- _Try it_
Using the listing below, copy exactly the lines from the one containing "destruct ((200 <=?" to the one containing "unfold ok, accepts_status, null_body_status.", both lines included, and no others.

- _Material shown_
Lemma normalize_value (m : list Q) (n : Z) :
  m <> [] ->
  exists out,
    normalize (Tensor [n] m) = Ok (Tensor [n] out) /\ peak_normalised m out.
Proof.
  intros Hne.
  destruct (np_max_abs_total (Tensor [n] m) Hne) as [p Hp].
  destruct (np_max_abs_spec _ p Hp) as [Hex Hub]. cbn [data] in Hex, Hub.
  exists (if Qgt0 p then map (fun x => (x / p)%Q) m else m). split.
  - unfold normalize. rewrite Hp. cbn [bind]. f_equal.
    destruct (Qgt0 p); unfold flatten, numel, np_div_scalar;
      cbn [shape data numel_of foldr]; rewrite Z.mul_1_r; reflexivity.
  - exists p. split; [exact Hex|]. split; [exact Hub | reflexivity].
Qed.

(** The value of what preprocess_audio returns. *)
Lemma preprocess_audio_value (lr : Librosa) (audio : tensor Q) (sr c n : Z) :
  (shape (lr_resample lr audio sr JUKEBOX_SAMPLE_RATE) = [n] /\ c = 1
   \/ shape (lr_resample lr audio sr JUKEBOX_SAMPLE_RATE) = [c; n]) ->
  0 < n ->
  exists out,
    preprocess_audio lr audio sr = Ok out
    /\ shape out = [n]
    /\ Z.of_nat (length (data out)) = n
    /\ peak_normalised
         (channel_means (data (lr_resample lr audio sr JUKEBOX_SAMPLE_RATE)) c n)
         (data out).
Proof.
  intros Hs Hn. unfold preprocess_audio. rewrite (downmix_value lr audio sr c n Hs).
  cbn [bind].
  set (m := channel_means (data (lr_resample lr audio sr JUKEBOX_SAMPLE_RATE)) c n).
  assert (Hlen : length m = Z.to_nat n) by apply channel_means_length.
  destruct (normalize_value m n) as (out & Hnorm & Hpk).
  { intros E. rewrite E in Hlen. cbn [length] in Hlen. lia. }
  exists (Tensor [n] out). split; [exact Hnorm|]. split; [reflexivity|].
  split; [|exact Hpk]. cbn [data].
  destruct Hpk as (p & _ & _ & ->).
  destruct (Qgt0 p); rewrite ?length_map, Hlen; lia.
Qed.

* * *

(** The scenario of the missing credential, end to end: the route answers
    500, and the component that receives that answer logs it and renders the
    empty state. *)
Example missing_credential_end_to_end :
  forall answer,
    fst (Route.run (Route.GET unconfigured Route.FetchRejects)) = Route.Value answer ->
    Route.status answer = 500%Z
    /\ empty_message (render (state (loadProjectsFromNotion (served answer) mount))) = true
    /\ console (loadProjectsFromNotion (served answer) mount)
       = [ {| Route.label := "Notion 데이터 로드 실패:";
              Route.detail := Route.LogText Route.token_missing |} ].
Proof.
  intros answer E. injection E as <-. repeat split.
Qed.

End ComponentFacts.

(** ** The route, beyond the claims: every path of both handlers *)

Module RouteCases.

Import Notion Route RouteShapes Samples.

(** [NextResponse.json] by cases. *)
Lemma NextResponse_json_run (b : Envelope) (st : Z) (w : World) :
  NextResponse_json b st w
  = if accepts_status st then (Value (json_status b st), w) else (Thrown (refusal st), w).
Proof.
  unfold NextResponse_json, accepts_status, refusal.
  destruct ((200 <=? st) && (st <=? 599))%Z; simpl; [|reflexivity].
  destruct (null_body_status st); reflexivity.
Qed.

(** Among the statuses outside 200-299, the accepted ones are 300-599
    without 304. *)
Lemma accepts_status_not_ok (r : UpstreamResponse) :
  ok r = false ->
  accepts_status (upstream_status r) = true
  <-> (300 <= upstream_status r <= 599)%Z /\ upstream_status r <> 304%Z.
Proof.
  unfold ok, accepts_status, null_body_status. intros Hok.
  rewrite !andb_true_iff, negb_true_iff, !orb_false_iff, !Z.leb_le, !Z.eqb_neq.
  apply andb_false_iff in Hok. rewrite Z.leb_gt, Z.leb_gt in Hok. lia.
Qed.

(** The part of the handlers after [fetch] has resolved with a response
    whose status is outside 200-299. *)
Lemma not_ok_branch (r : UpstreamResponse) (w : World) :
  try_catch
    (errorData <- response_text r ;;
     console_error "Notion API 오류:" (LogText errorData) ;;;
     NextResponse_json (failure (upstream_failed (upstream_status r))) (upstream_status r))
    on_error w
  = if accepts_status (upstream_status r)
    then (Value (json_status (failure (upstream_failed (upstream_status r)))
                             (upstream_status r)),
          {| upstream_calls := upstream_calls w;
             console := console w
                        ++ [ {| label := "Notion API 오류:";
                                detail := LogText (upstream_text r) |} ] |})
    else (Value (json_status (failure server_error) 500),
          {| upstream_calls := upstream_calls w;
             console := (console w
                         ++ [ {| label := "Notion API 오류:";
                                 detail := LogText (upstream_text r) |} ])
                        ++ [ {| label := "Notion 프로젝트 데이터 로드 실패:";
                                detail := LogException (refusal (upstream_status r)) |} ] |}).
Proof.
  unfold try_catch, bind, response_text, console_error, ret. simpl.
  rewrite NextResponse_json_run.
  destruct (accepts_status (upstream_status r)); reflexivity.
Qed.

- _Answer area_
  destruct ((200 <=? st) && (st <=? 599))%Z; simpl; [|reflexivity].
  destruct (null_body_status st); reflexivity.
Qed.

(** Among the statuses outside 200-299, the accepted ones are 300-599
    without 304. *)
Lemma accepts_status_not_ok (r : UpstreamResponse) :
  ok r = false ->
  accepts_status (upstream_status r) = true
  <-> (300 <= upstream_status r <= 599)%Z /\ upstream_status r <> 304%Z.
Proof.
  unfold ok, accepts_status, null_body_status. intros Hok.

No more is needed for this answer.